• _Exercise description_
Pick out the lines below with "option" and list them.

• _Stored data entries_

(** * Koyeb keep-alive script (koyeb.py): a shallow embedding and its properties

    The script reads a JSON list of accounts from the environment, checks
    each account's API token with one HTTP GET, and reports the outcome
    through one Telegram message.  The embedding below follows koyeb.py
    function by function.  Effects (log records, HTTP requests, sleeps)
    are appended to a trace; what the outside world answers (environment
    variables, the clock, HTTP outcomes) is read from a [world]. *)

From Stdlib Require Import ZArith String Ascii List Bool Lia.
From Stdlib Require Import DecimalString.
From Stdlib.Strings Require Import Byte.
From Stdlib Require Import Floats.SpecFloat.
Import ListNotations.

Local Open Scope Z_scope.

(** ** Python strings

    A Python [str] is a sequence of Unicode code points.  The literals of
    the script are written as they are in koyeb.py: a string notation
    decodes their UTF-8 text into code points. *)

Definition pystr := list Z.

Inductive literal := LNil | LCons (c : Z) (r : literal).

Fixpoint utf8_decode (bs : list Z) : literal :=
  match bs with
  | [] => LNil
  | b0 :: r0 =>
      if b0 <? 128 then LCons b0 (utf8_decode r0)
      else match r0 with
      | [] => LNil
      | b1 :: r1 =>
          if b0 <? 224
          then LCons ((b0 mod 32) * 64 + b1 mod 64) (utf8_decode r1)
          else match r1 with
          | [] => LNil
          | b2 :: r2 =>
              if b0 <? 240
              then LCons ((b0 mod 16) * 4096 + (b1 mod 64) * 64 + b2 mod 64)
                     (utf8_decode r2)
              else match r2 with
              | [] => LNil
              | b3 :: r3 =>
                  LCons ((b0 mod 8) * 262144 + (b1 mod 64) * 4096
                         + (b2 mod 64) * 64 + b3 mod 64) (utf8_decode r3)
              end
          end
      end
  end.

Definition literal_of_bytes (bs : list Byte.byte) : literal :=
  utf8_decode (map (fun b => Z.of_N (Byte.to_N b)) bs).

Definition bytes_of_literal (l : literal) : option (list Byte.byte) := None.

Declare Scope py_scope.
Delimit Scope py_scope with py.

#[local] Set Warnings "-via-type-remapping,-via-type-mismatch".
String Notation pystr literal_of_bytes bytes_of_literal
  (via literal mapping [[nil] => LNil, [cons] => LCons]) : py_scope.
#[local] Set Warnings "via-type-remapping,via-type-mismatch".

Local Open Scope py_scope.

Definition bytes_of (s : string) : pystr :=
  map (fun c => Z.of_N (N_of_ascii c)) (list_ascii_of_string s).

(** [str(n)] for an [int]. *)
Definition str_of_int (n : Z) : pystr :=
  bytes_of (NilZero.string_of_int (Z.to_int n)).

(** [sep.join(parts)] *)
Fixpoint join (sep : pystr) (parts : list pystr) : pystr :=
  match parts with
  | [] => []
  | [p] => p
  | p :: rest => p ++ sep ++ join sep rest
  end.

(** Python's [str.isspace] on one code point: the characters [str.strip()]
    removes when called without an argument. *)
Definition is_space (c : Z) : bool :=
  ((9 <=? c) && (c <=? 13)) || ((28 <=? c) && (c <=? 32))
  || (c =? 133) || (c =? 160) || (c =? 5760)
  || ((8192 <=? c) && (c <=? 8202))
  || (c =? 8232) || (c =? 8233) || (c =? 8239) || (c =? 8287) || (c =? 12288).

Fixpoint lstrip (s : pystr) : pystr :=
  match s with
  | [] => []
  | c :: r => if is_space c then lstrip r else s
  end.

Definition rstrip (s : pystr) : pystr := rev (lstrip (rev s)).

(** [s.strip()] *)
Definition strip (s : pystr) : pystr := rstrip (lstrip s).

Definition pystr_eqb (a b : pystr) : bool :=
  if list_eq_dec Z.eq_dec a b then true else false.

(** ** Python values, as [json.loads] builds them

    A JSON object becomes a [dict]: its items in insertion order.  The keys
    of a real [dict] are distinct; [dict_lookup] takes the first binding. *)

#[local] Set Warnings "-register-all".

Inductive pyval :=
| PNone
| PBool (b : bool)
| PInt (n : Z)
| PFloat (f : spec_float)
| PStr (s : pystr)
| PList (items : list pyval)
| PDict (items : list (pystr * pyval)).

(** [bool(v)]: what [not v] and [or] test. *)
Definition truthy (v : pyval) : bool :=
  match v with
  | PNone => false
  | PBool b => b
  | PInt n => negb (n =? 0)
  | PFloat (S754_zero _) => false
  | PFloat _ => true
  | PStr s => match s with [] => false | _ => true end
  | PList l => match l with [] => false | _ => true end
  | PDict d => match d with [] => false | _ => true end
  end.

(** [type(v).__name__] *)
Definition type_name (v : pyval) : pystr :=
  match v with
  | PNone => "NoneType"
  | PBool _ => "bool"
  | PInt _ => "int"
  | PFloat _ => "float"
  | PStr _ => "str"
  | PList _ => "list"
  | PDict _ => "dict"
  end.

Fixpoint dict_lookup (d : list (pystr * pyval)) (k : pystr) : option pyval :=
  match d with
  | [] => None
  | (k', v) :: r => if pystr_eqb k' k then Some v else dict_lookup r k
  end.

• _Your solution_
Definition bytes_of_literal (l : literal) : option (list Byte.byte) := None.
Fixpoint dict_lookup (d : list (pystr * pyval)) (k : pystr) : option pyval :=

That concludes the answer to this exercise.